By Chris Morris-Lent

Published March 25, 2009

“I am the daughter of African immigrants,” said a classmate of mine, “and I’m going to exploit that for all it’s worth.”

It was the middle of October 2005 and we were in the midst of applying to college. I never studied for the SAT, much less took prep classes or bribed a proxy for five figures to do my application for me—but the hysteria was unavoidable. There were essay-writing workshops, meetings with counselors, solicitations of recommendations. I guess it wasn’t too blown out of proportion because it was important—not as important as it is in rich Northeastern suburbia or prep school, where the marriage plot has been replaced by the college-admissions plot and where they teach to the Columbia application as doggedly as failing inner-city schools stick to No Child Left Behind curriculum, but it was important.

The neighborhood was gentrifying, but public schools are always poorer than the cities they’re in—and mine was an inner-city school, with poor people from failed homes. Many were black. That the indigent had no means of social mobility was depressing, but that they were unwilling to play the admissions game was inspiring. This qualified and contextualized my magnet program’s monomania—and yet this girl, comfortably middle-class, with the same opportunities as anyone else, announced her intentions to play the race card.

It worked—she got in. Friends of mine grumbled that she didn’t deserve it, and they might have been right. She maintained tacitly that she’d done nothing wrong—she definitely hadn’t. With college admissions being what it is, who could blame her?

*

I like to watch The Wire, which over 60 hour-long episodes portrays Baltimore through the eyes of a grand, silent, third-person narrator. Commonly cited as the best is the first season, a cop show which focuses on drug dealers (indigent blacks from broken homes), but the fourth season is my favorite because it reminds me of the alma mater (though things weren’t nearly as bad). One of my friends from home goes to Tufts. I met him for lunch over break and I brought up The Wire, because I always do. He’d only watched a few episodes, but he responded enthusiastically and said, “Man, it makes me wish that I had black friends.”

He had put his finger on the appeal of The Wire. All of the characters are at least a little sympathetic—they’re the kind of people you’d at least want to meet, if not befriend. Comparisons to Charles Dickens, whose writing has a broad sociological sweep, and who conceptualized his art as the art of inventing interesting characters, are hackneyed, clichéd, and inaccurate. The Wire is much better than Dickens. Dickens’ characters are caricatures, and his society a sham. The Wire’s characters are life-like and “authentic,” and the society they comprise is realistic and full-bodied.

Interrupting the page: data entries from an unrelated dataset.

Lemma sampleDoc_noDangling : noDangling sampleDoc.
Proof.
  intros g s sl slot id Hslot Hid.
  destruct g as [|[|?]]; [|done..].
  destruct s as [|[|?]]; [|done..].
  destruct sl as [|[|[|?]]]; [| | |done].
  - injection Hslot as <-. injection Hid as <-.
    exists alice. split; [apply list_elem_of_here|done].
  - injection Hslot as <-. injection Hid as <-.
    exists bob. split; [apply list_elem_of_further, list_elem_of_here|done].
  - injection Hslot as <-. done.
Qed.

(** X3 on the sample board: Bob is selected and placed, dragged onto
    Alice's slot, and Alice comes back from the sidebar. *)
Lemma board_runs_keep_references_valid_run :
  let st := mkState sampleDoc None in
  let ops := [SelectMember (js "m2"); ClickSlot 0 0 2 false;
              Drop 0 0 0 (SlotPayload 0 0 2 (js "m2"));
              Drop 0 0 1 (SidebarPayload (js "m1"))] in
  Forall (λ st', noDangling (data st')) (trace st ops).
Proof.
  intros st ops.
  apply (board_runs_keep_references_valid ops st).
  - apply sampleDoc_noDangling.
  - done.
  - simpl. split_and!; try done.
    + exists bob. split; [apply list_elem_of_further, list_elem_of_here|done].
    + exists alice. split; [apply list_elem_of_here|done].
Defined.

(** X6: placing a selected member by a click and dropping a sidebar card
    are the same update. Off the board both throw; on a slot of the board
    they put the member there and nowhere else, whatever number of slots
    held the member before, give no other id a further slot, and leave the
    pool alone. *)
Theorem armed_click_and_sidebar_drop_place_once
    (m : jsstring) (confirm : bool) (g s sl : nat) (d : AppData.t) :
  truthy m = true →
  handleSlotDrop g s sl (SidebarPayload m) d
    = handleSlotClick (Some m) confirm g s sl d ∧
  match slotAt d g s sl with
  | None => handleSlotClick (Some m) confirm g s sl d = None
  | Some x =>
      ∃ d', handleSlotClick (Some m) confirm g s sl d
              = Some (d', [SaveData d']) ∧
            slotAt d' g s sl = Some (Slot.set_memberId (Some m) x) ∧
            occurrences m d' = 1 ∧
            (∀ id, id ≠ m → occurrences id d' ≤ occurrences id d) ∧
            AppData.pool d' = AppData.pool d
  end.
Proof.
  intros Hm. unfold handleSlotDrop, handleSlotClick, jsonClone; simpl.
  rewrite Hm. unfold assignMemberId. rewrite slotAt_clear.
  destruct (slotAt d g s sl) as [x|] eqn:Hx; simpl; [|done].
  split; [done|]. eexists; split; [done|].
  assert (slotAt (clearMember m d) g s sl = Some (clearSlot m x)) as Hc.
  { by rewrite slotAt_clear, Hx. }
  split_and!.
  - rewrite slotAt_put, Hc. simpl.
    rewrite !decide_True by done. unfold clearSlot.
    by case_decide.
  - pose proof (occurrences_put m g s sl (Some m) _ _ Hc) as Hput.
    rewrite holds_set, decide_True, holds_clearSlot_same in Hput by done.
    rewrite occurrences_clear_same in Hput. lia.
  - intros id Hne.
    pose proof (occurrences_put id g s sl (Some m) _ _ Hc) as Hput.
    rewrite holds_set, decide_False in Hput by congruence.
    pose proof (occurrences_clear_le m id d). lia.
  - done.
Qed.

I asked Andrew what he meant. Surely there were black people worth befriending at Tufts, or at the New England Conservatory, where he was training to be a jazz saxophonist. “I meant, real black friends,” he said. “Everyone there is rich.”

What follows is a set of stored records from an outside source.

(** C3.  A [prompt] call whose [modelId] is empty, not a string or longer
    than 255 characters ends in the error result "Invalid or missing
    modelId"; one whose [modelId] is acceptable but whose [prompt] is empty,
    not a string or longer than 15000 characters ends in the error result
    "Prompt must be a string between 1 and 15000 characters".  In both cases
    the world is untouched: no request is sent.  A prompt of 15001
    characters is refused; one of 15000 characters, with an acceptable model
    id, passes validation.  A call with no argument object at all fails at
    the destructuring, again before any request. *)
Theorem prompt_validation (key : string) (a : Arguments) (w : World) :
  (rejected (modelId a) 255 ->
   handler key (prompt_call a) w
   = (error_result (Error "Invalid or missing modelId"), w))
  /\ (~ rejected (modelId a) 255 -> rejected (prompt a) 15000 ->
      handler key (prompt_call a) w
      = (error_result
           (Error "Prompt must be a string between 1 and 15000 characters"), w))
  /\ (forall s, prompt a = JStr s -> Z.of_nat (String.length s) = 15001 ->
                isError (fst (handler key (prompt_call a) w)) = true
                /\ snd (handler key (prompt_call a) w) = w)
  /\ (forall s, prompt a = JStr s -> Z.of_nat (String.length s) = 15000 ->
                ~ rejected (modelId a) 255 ->
                validateInput (modelId a) (prompt a) w = (Normal tt, w))
  /\ (isError (fst (handler key {| tool := "prompt"; arguments := None |} w)) = true
      /\ snd (handler key {| tool := "prompt"; arguments := None |} w) = w).
Proof.
  assert (Hrun : handler key (prompt_call a) w =
    if fails_check (modelId a) 255
    then (error_result (Error "Invalid or missing modelId"), w)
    else if fails_check (prompt a) 15000
    then (error_result
            (Error "Prompt must be a string between 1 and 15000 characters"), w)
    else catch_to_result (send_prompt key (Some a)) w).
  { rewrite handler_prompt.
    unfold catch_to_result, send_prompt, bind. rewrite validateInput_unfold.
    destruct (fails_check (modelId a) 255); [reflexivity |].
    destruct (fails_check (prompt a) 15000); reflexivity. }
  split; [| split; [| split; [| split; [| split; reflexivity]]]].
  - intros H. apply fails_check_iff in H. now rewrite Hrun, H.
  - intros Hm Hp. apply fails_check_iff in Hp. rewrite Hrun, Hp.
    destruct (fails_check (modelId a) 255) eqn:Hc; [| reflexivity].
    apply fails_check_iff in Hc. contradiction.
  - intros s Hs Hlen.
    assert (Hp : fails_check (prompt a) 15000 = true).
    { apply fails_check_iff. right. right. exists s. split; [exact Hs | lia]. }
    rewrite Hrun, Hp.
    destruct (fails_check (modelId a) 255); split; reflexivity.
  - intros s Hs Hlen Hm. rewrite validateInput_unfold.
    destruct (fails_check (modelId a) 255) eqn:Hc.
    + apply fails_check_iff in Hc. contradiction.
    + rewrite Hs. unfold fails_check.
      assert (Hne : (s =? "")%string = false).
      { apply String.eqb_neq. intros ->. discriminate Hlen. }
      cbn -[Z.ltb Z.of_nat]. rewrite Hne, Hlen. reflexivity.
Qed.

Lemma prompt_validation_witness :
  rejected (JStr "") 255
  /\ handler "key" (prompt_call (prompt_arguments (JStr "") (JStr "x")))
       rate_limited_world
     = (error_result (Error "Invalid or missing modelId"), rate_limited_world)
  /\ isError (fst (handler "key"
                     (prompt_call
                        (prompt_arguments (JStr "openai/gpt-4o")
                                          (JStr (filler (Z.to_nat 15001)))))
                     rate_limited_world)) = true
  /\ validateInput (JStr "openai/gpt-4o") (JStr (filler (Z.to_nat 15000)))
       rate_limited_world
     = (Normal tt, rate_limited_world).
Proof.
  assert (Hrej : rejected (JStr "") 255) by now left.
  split; [exact Hrej |]. split; [| split].
  - destruct (prompt_validation "key" (prompt_arguments (JStr "") (JStr "x"))
                rate_limited_world) as (H & _).
    exact (H Hrej).
  - destruct (prompt_validation "key"
                (prompt_arguments (JStr "openai/gpt-4o")
                                  (JStr (filler (Z.to_nat 15001))))
                rate_limited_world) as (_ & _ & H & _).
    apply (H (filler (Z.to_nat 15001))); [reflexivity | vm_compute; reflexivity].
  - destruct (prompt_validation "key"
                (prompt_arguments (JStr "openai/gpt-4o")
                                  (JStr (filler (Z.to_nat 15000))))
                rate_limited_world) as (_ & _ & _ & H & _).
    apply (H (filler (Z.to_nat 15000))); [reflexivity | vm_compute; reflexivity |].
    intros Hr. apply fails_check_iff in Hr. vm_compute in Hr. discriminate Hr.
Defined.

The notion that it makes a black person more “real” or “authentic” to be hawking dope on the corner, or less “real” or “authentic” to be educated or wealthy, is absurd and racist, but Andrew is neither. He meant something else. He missed the plurality of world-views—people who cared about what they did, exposed him to different experiences and outlooks, and forced him to justify his own. Tufts’ minority student population isn’t especially low, but what he was missing was diversity.

*

What’s “diversity”? To the New York Times op-ed board it means running a Bob Herbert column twice a week. Herbert grew up in Montclair, a community in New Jersey a half-hour from Midtown. His family owned several upholstery stores, and was well-off, “middle-class” in the same way that a hedge-fund manager from Greenwich and a lawyer from Chappaqua would be middle-class.

What I’m hinting at is that this is the background of most Columbia students. Within the context of suburbs and modest wealth, they trace inevitable and uninterrupted arcs from high school and college and a career. Our school and the Times op-ed board are filled with privileged people like this, but Herbert is “diverse” because he is black. I hate Bob Herbert. His columns are the kind of superficial, Dickensian human-interest pabulum that word by word betray he has no idea what he’s talking about and that can be reduced to one of the following paradigms—“someone is oppressed, society has failed, you are guilty,” or, these days, “Obama is awesome.” And what good is journalism like this? Self-serving hand-wringing is exactly the opposite of what is needed by the people he professes to matter to him.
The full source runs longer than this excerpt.